Le Premier ministre Li Qiang avait vendu la mèche dès mardi, lors du Forum de Davos , pour mieux souligner que le taux de croissance était conforme à l’objectif « d’environ 5 % » fixé en début d’année par Pékin. Cet objectif avait alors été jugé particulièrement modeste par les économistes. La croissance bénéfice en outre d’un effet de base très favorable après une année 2022 marquée par des multiples confinements, dont celui particulièrement long et sévère de Shanghai , l’un des principaux poumons économiques du pays.
« Même si l’économie chinoise a dépassé l’objectif de croissance d’environ 5 % pour 2023, l’année ne s’est pas déroulée comme les responsables l’avaient espéré, reconnaît Harry Murphy Cruise, économiste chez Moody’s Analytics. Pour cette première année sans restriction pandémique, nous nous attendions à une vague d’activité, les ménages et les entreprises rattrapant le temps perdu. Au lieu de cela, nous avons eu une année marquée par une confiance chancelante des ménages et des entreprises méfiantes. »
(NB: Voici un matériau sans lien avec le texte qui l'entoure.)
Lemma next_request_is_in_the_out_state_witness :
  findLastRegisteredRequestState (DataKey2 "GET" "/a?x=1&y=2") (s_data (server2 "two")) = Some (true, "two", ∅).
Proof.
  assert (exists p, traffic_find Config_new (s_provisions (server1 "two")) "initial" "GET" "/a?x=1&y=2" = Some p) as [p Hp]
    by (eexists; vm_compute; reflexivity).
  assert (p = default p (traffic_find Config_new (s_provisions (server1 "two")) "initial" "GET" "/a?x=1&y=2")) as Ep by (rewrite Hp; reflexivity).
  vm_compute in Ep.
  assert (exists qm, traffic_uris id Config_new "/a" "y=2&x=1" = Val ("/a?x=1&y=2", "/a?x=1&y=2", qm)) as [qm Hu]
    by (eexists; vm_compute; reflexivity).
  assert (exists td, transform scan0 ub0 text0 "/a?x=1&y=2" "/a" qm (DataPart_of "") [] 7 "" ∅ (employ p) (s_world (server1 "two")) = (td, Val tt)
                     /\ outState (td_resp td) = "two" /\ outStateMethod (td_resp td) = "" /\ td_vars td = ∅) as (td & Ht & Ho & Hm & Hv).
  { rewrite Ep. eexists. split; [vm_compute; reflexivity|]. repeat split. }
  assert (exists r, receive id scan0 ub0 text0 (request1 "y=2&x=1") reply0 (server1 "two") = (server2 "two", Val r)) as [r Hr]
    by (eexists; vm_compute; reflexivity).
  destruct (next_request_is_in_the_out_state id scan0 ub0 text0 (request1 "y=2&x=1") reply0 r (server1 "two") (server2 "two")
              "/a?x=1&y=2" "/a?x=1&y=2" qm false "initial" ∅ p td (inv1 "two") Hu eq_refl Hp Ht eq_refl eq_refl) as (_ & _ & Hn & _);
    [right; rewrite Ho; discriminate|exact Hr|].
  specialize (Hn Hm). rewrite Ho, Hv in Hn. exact Hn.
Defined.

Definition lost : Incoming := mkIncoming 8 "GET" "/b" "" [] "" 1000 0.

Lemma unprovisioned_request_is_501_witness :
  exists s r, receive id scan0 ub0 text0 lost reply0 (server1 "two") = (s, Val r) /\ rp_status r = 501.
Proof.
  assert (exists s r, receive id scan0 ub0 text0 lost reply0 (server1 "two") = (s, Val r)) as (s & r & Hr)
    by (do 2 eexists; vm_compute; reflexivity).
  exists s, r. split; [exact Hr|].
  destruct (unprovisioned_request_is_501 id scan0 ub0 text0 lost reply0 r (server1 "two") s "/b" "/b" ∅ false "initial" ∅ (inv1 "two"))
    as [Hrep _]; [reflexivity..|vm_compute; reflexivity|reflexivity|exact Hr|]. by rewrite Hrep.
Defined.
(** ** Sequences *)

(** [j[key]] where a value is written: a missing or null member becomes an object. *)
Definition as_object (j : json) : outcome json :=
  match j with JNull | JObject _ => Val j | _ => Throw json_exception end.

(** [saveDynamics] on the stored document. *)
Definition saveDynamics (d : Dynamics) (j : json) : outcome json :=
  let! j := as_object j in
  let! dyn := as_object (default JNull (json_find "dynamics" j)) in
  let dyn := json_set "sequence" (JInt (seq_ d)) dyn in
  let dyn := json_set "sequenceBegin" (JInt (seq_begin_ d)) dyn in
  let dyn := json_set "sequenceEnd" (JInt (seq_end_ d)) dyn in
  let dyn := json_set "cps" (JUint (cps_ d)) dyn in
  Val (json_set "dynamics" (json_set "repeat" (JBool (repeat_ d)) dyn) j).

Definition cp_saveDynamics (p : AdminClientProvision) : outcome AdminClientProvision :=
  let! j := saveDynamics (cp_dyn p) (cp_json p) in Val (cp_with_json j p).

(** [getJson]: the current counters are written in the document, which is returned. *)
Definition cp_getJson : M AdminClientProvision json := fun p =>
  match cp_saveDynamics p with Val p' => (p', Val (cp_json p')) | Throw e => (p, Throw e) end.

(** A bound of the range, when it is given. *)
Definition range_bound (s : string) (current : Z) : option Z :=
  if sempty s then Some current else match stoll s with Val z => Some z | Throw _ => None end.
Lemma saveDynamics_spec d j : savable j ->
  exists j', saveDynamics d j = Val j' /\ savable j' /\ dynamics_of j' = Some d /\
    (forall k, k <> "dynamics" -> json_find k j' = json_find k j).
Proof.
  intros [Hj Hd]. destruct j as [| | | | | | |l]; try discriminate Hj. unfold saveDynamics. cbn [as_object obind].
  set (dyn := default JNull (json_find "dynamics" (JObject l))) in *.
  assert (exists l', json_set "sequence" (JInt (seq_ d)) dyn = JObject l' /\ as_object dyn = Val dyn) as (l' & El & ->).
  { subst dyn. cbn in *. destruct (assoc "dynamics" l) as [[]|]; try done; cbn; eauto. }
  cbn [obind]. eexists. split; [reflexivity|]. rewrite El. cbn [json_set]. split_and!.
  - split; [done|]. cbn [json_find]. by rewrite assoc_set_eq.
  - unfold dynamics_of, read_int, read_uint, read_bool. cbn [json_find]. rewrite assoc_set_eq. cbn [mbind option_bind json_find].
    assert (assoc "sequence" l' = Some (JInt (seq_ d))) as Es.
    { pose proof (json_find_set_eq "sequence" (JInt (seq_ d)) dyn) as Hs. rewrite El in Hs. cbn in Hs. apply Hs.
      subst dyn. cbn in *. destruct (assoc "dynamics" l) as [[]|]; try done; cbn; auto. }
    repeat (rewrite assoc_set_eq || rewrite assoc_set_ne by done). rewrite Es. cbn.
    repeat (rewrite assoc_set_eq || rewrite assoc_set_ne by done; cbn). by destruct d.
  - intros k Hk. cbn. by rewrite assoc_set_ne by congruence.
Qed.

(** Writing the counters again changes nothing. *)
Definition settled (k : string) (v : json) (l : list (string * json)) : Prop := assoc_set k v l = l.
Lemma settled_set k v l : settled k v (assoc_set k v l).
Proof.
  unfold settled. induction l as [|[k' w] l IH]; cbn [assoc_set]; [by rewrite decide_True|].
  destruct (decide (k = k')); [cbn [assoc_set]; by rewrite decide_True|].
  destruct (decide (String.le k k')); cbn [assoc_set]; [by rewrite decide_True|]. rewrite !decide_False by done. by rewrite IH.
Qed.
Lemma settled_other k v k' v' l : k <> k' -> settled k v l -> settled k v (assoc_set k' v' l).
Proof.
  unfold settled. intros Hne. induction l as [|[x w] l IH]; cbn [assoc_set]; [done|]. destruct (decide (k = x)) as [<-|Hx].
  - intros [= <-]. rewrite (decide_False (P := k' = k)) by done. destruct (decide (String.le k' k)) as [Hle|Hle]; cbn [assoc_set].
    + rewrite decide_False, decide_False by (try intros Hle'; try apply Hne, (anti_symm String.le); done). by rewrite decide_True.
    + by rewrite decide_True.
  - destruct (decide (String.le k x)) as [Hle|Hle]; [by intros [= E _]|]. intros [= Hl]. destruct (decide (k' = x)) as [<-|Hx'].
    + cbn [assoc_set]. rewrite !decide_False by done. by rewrite Hl.
    + destruct (decide (String.le k' x)) as [Hle'|Hle']; cbn [assoc_set].
      * rewrite (decide_False (P := k = k')), (decide_False (P := String.le k k')) by (try intros ?; try apply Hle; by etrans).
        rewrite !decide_False by done. by rewrite Hl.
      * rewrite !decide_False by done. by rewrite IH.
Qed.
(** C37: Whatever happens to a loaded provision and its timer, in any order (starts and
    stops, updates of its parameters, accepted or not, single shots, ticks accepted or
    refused, ticks of stopped timers, saved counters), every field stays in the range
    of its type, its states away from the reserved ones, its range ordered, its
    document able to show its counters, and it has a callback exactly when it has a
    timer. *)
Theorem provision_stays_typed (p : AdminClientProvision) (k : Ticker) (Hp : cp_typed p)
  (Hs : rtc tk_step (Ticker_of p) k) :
  cp_typed (tk_provision k) /\ tk_callback k = tk_timer k /\
  exists p' j, cp_getJson (tk_provision k) = (p', Val j) /\ cp_typed p' /\ cp_json p' = j /\ dynamics_of j = Some (tk_dyn k).
Proof.
  assert (tk_inv k) as Hk.
  { apply (rtc_invariant tk_step tk_inv (Ticker_of p)); [by split|apply tk_step_inv|exact Hs]. }
  split_and!; [apply Hk|apply Hk|].
  destruct (cp_save_typed _ (ti_typed k Hk)) as (p' & E & Ht & _ & Hd). exists p', (cp_json p'). unfold cp_getJson. by rewrite E.
Qed.

(** The ticks of a range with a positive rate and without repetition. *)
Lemma range_ticks (sb se cps rep : string) (p p' : AdminClientProvision) (b e : Z) (l : list (bool * bool))
  (Hp : cp_typed p) (Hb : stoll sb = Val b) (He : stoll se = Val e) (Hmax : e < i64_max)
  (Hu : updateTriggering sb se cps rep p = (p', Val true)) (Hc : 0 < cps_ (cp_dyn p')) (Hr : repeat_ (cp_dyn p') = false)
  (Hl : (Z.to_nat (e - b + 2) <= accepts l)%nat) :
  let '(ticked, k) := fires l (startTicking (Ticker_of p')).1 in
  b <= e /\ ticked = seqZ (b - 1) (e - b + 2) /\ isTicking k = false /\ seq_ (tk_dyn k) = e + 1.
Proof.
  pose proof (accepted_update_parts sb se cps rep p p' Hp Hu) as (b' & e' & Eb & Ee & Hle & E1 & E2 & E3 & _).
  assert (sempty sb = false) as Hsb by (destruct sb; [done|done]).
  assert (sempty se = false) as Hse by (destruct se; [done|done]).
  unfold range_bound in Eb, Ee. rewrite Hsb, Hb in Eb. rewrite Hse, He in Ee. injection Eb as <-. injection Ee as <-.
  rewrite Hsb in E3. cbn in E3.
  assert (tk_inv (Ticker_of p')) as Hi.
  { split; try done. pose proof (updateTriggering_typed sb se cps rep p Hp) as Ht. by rewrite Hu in Ht. }
  destruct (start_running (Ticker_of p') Hi Hc ltac:(unfold tk_dyn; cbn; lia)) as (Hk & (S1 & S2 & S3 & S4) & Es).
  unfold tk_dyn in *. cbn [Ticker_of tk_provision] in *. rewrite E1, E2, E3 in *.
  assert ((b - 1 <? b - 1) || (e <? b - 1) = false) as Ef.
  { rewrite orb_false_iff, !Z.ltb_ge. lia. }
  rewrite Ef in Es. pose proof (fires_once l _ Hk) as Hf. unfold tk_dyn in Hf. cbn zeta in Hf.
  rewrite S4, S2, Es in Hf. specialize (Hf Hr). destruct (fires l _) as [sent k].
  replace (e - (b - 1) + 1) with (e - b + 2) in Hf by lia. destruct Hf as (-> & _ & Hf).
  rewrite decide_False in Hf by lia. destruct Hf as (Ht & _ & Hq). split_and!; [done| |done|done].
  f_equal. rewrite Nat.min_r by lia. rewrite Z2Nat.id by lia. done.
Qed.
(** The endpoints may only move their sequences forward. *)
Lemma inv_endpoints s s' :
  fl_heap s' = fl_heap s -> fl_provisions s' = fl_provisions s -> fl_works s' = fl_works s -> fl_sent s' = fl_sent s ->
  (forall r e, endpoint_at r s = Some e -> exists e', endpoint_at r s' = Some e' /\ send_seq_ e <= send_seq_ e') ->
  (forall r e, endpoint_at r s' = Some e -> ep_ok e) ->
  map_Forall (fun (r : EpRef) _ => (r.1 < fl_generation s')%nat) (fl_detached s') ->
  flow_inv s -> flow_inv s'.
Proof.
  intros Eh Ep Ew Es Hat Hu64 Hdet [Ho Hr Hw Ht Hu Hq Hd].
  assert (forall r, is_Some (endpoint_at r s) -> is_Some (endpoint_at r s')) as His.
  { intros r [e He]. destruct (Hat r e He) as (e' & -> & _). eauto. }
  split; rewrite ?Eh, ?Ep, ?Ew, ?Es; try done.
  - intros l o Hl. destruct (Ho l o Hl) as [? Ht']. split; [done|]. auto.
  - eapply Forall_impl; [exact Hw|]. intros wk (? & ? & ?). split_and!; [by rewrite Eh|auto|done].
  - eapply Forall_impl; [exact Ht|]. intros sd (? & e & He & Hle). split; [done|]. destruct (Hat _ e He) as (e' & He' & ?). exists e'. split; [done|lia].
Qed.

Lemma endpoint_at_put r e r' s :
  endpoint_at r' (put_endpoint r e s) = if decide (r' = r) then Some e else endpoint_at r' s.
Proof.
  destruct r as [g i], r' as [g' i']. unfold put_endpoint, endpoint_at. cbn.
  repeat (case_decide; cbn; simplify_eq/=; try done).
  all: first [by rewrite lookup_insert_eq|by rewrite lookup_insert_ne by congruence|congruence].
Qed.

Lemma inv_put_endpoint r e e' s : flow_inv s -> endpoint_at r s = Some e -> send_seq_ e <= send_seq_ e' -> ep_ok e' ->
  flow_inv (put_endpoint r e' s).
Proof.
  intros Hs He Hle Hu. pose proof Hs as Hs'. revert Hs'. apply inv_endpoints; try (unfold put_endpoint; by case_decide).
  - intros r0 e0 Hr0. rewrite endpoint_at_put. case_decide as E; [|exists e0; split; [done|lia]].
    subst r0. rewrite He in Hr0. injection Hr0 as <-. eauto.
  - intros r0 e0. rewrite endpoint_at_put. case_decide; [by intros [= <-]|apply (fi_seqs s Hs)].
  - unfold put_endpoint, endpoint_at in *. destruct (decide (r.1 = fl_generation s)); cbn; [apply Hs|].
    apply map_Forall_insert_2; [|apply Hs]. by apply (fi_detached s Hs r e).
Qed.

(** A request with the next sequence of its endpoint. *)
Lemma inv_send sd e s : flow_inv s -> endpoint_at (if_endpoint (sd_callback sd)) s = Some e ->
  if_send_seq (sd_callback sd) = send_seq_ e -> is_i64 (if_provision_seq (sd_callback sd)) ->
  Forall (fun sd' => if_endpoint (sd_callback sd') = if_endpoint (sd_callback sd) ->
                     if_send_seq (sd_callback sd') < if_send_seq (sd_callback sd)) (fl_sent s) ->
  flow_inv (with_sent (fl_sent s ++ [sd]) s).
Proof.
  intros [Ho Hr Hw Ht Hu Hq Hd] He Hseq Hz Hlt. split; cbn; try done.
  - apply Forall_app. split; [done|]. apply Forall_singleton. split; [done|]. exists e. split; [done|]. rewrite Hseq. lia.
  - rewrite fmap_app. change (sent_id <$> [sd]) with [sent_id sd]. apply NoDup_app. split_and!; [done| |apply NoDup_singleton].
    intros x (sd' & -> & Hin)%list_elem_of_fmap. rewrite list_elem_of_singleton. intros [= E1 E2].
    rewrite Forall_forall in Hlt. specialize (Hlt sd' Hin E1). lia.
Qed.

(** ** Provisions *)

(** A run of the items only changes the caches of its provision. *)
Definition same_definition (p p' : AdminClientProvision) : Prop :=
  exists rq rs, p' = cp_with_schemas rq rs p.
Lemma same_definition_refl p : same_definition p p.
Proof. exists (cp_request_schema p), (cp_response_schema p). by destruct p. Qed.
Lemma same_definition_typed p p' : same_definition p p' -> cp_typed p -> cp_typed p' /\ cp_key p' = cp_key p.
Proof. intros (rq & rs & ->) Hp. split; [|done]. apply cp_update_typed; [done|apply Hp|apply Hp]. Qed.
Coup dur pour le moral des ménages
Les restrictions anti-Covid ont laissé des cicatrices profondes dans la population tandis que la crise de l’immobilier s’est aggravée, minant la confiance des consommateurs et entraînant d’autres secteurs dans sa chute.
L’immobilier a longtemps contribué, au sens large, à environ 30 % du PIB chinois et à 20 % des emplois, constituant un puissant moteur des décennies passées. La vente de terrain était, ces dernières décennies, une source de recettes inestimables pour les collectivités locales. Près de 70 % de la richesse des ménages chinois étant liée à l’immobilier, la baisse du prix de la pierre est un coup dur pour leur moral et leur portefeuille.
Passé le « zéro Covid », l’économie chinoise ne s’effondre pas mais retrouve, peu ou prou, son ralentissement tendanciel d’avant-crise. De nombreuses incertitudes demeurent depuis la levée des restrictions sanitaires et devraient continuer à peser cette année 2024. Du côté des consommateurs, la faible progression des revenus et le chômage élevé, notamment chez les jeunes (14,9 % des jeunes actifs, Pékin publiant un chiffre pour la première fois depuis l’été), ne poussent pas à délier les cordons de la bourse. Signe guère encourageant, les ventes au détail ont ralenti en décembre (+7,4 % sur un an), après une nette accélération en novembre (+10,1 %).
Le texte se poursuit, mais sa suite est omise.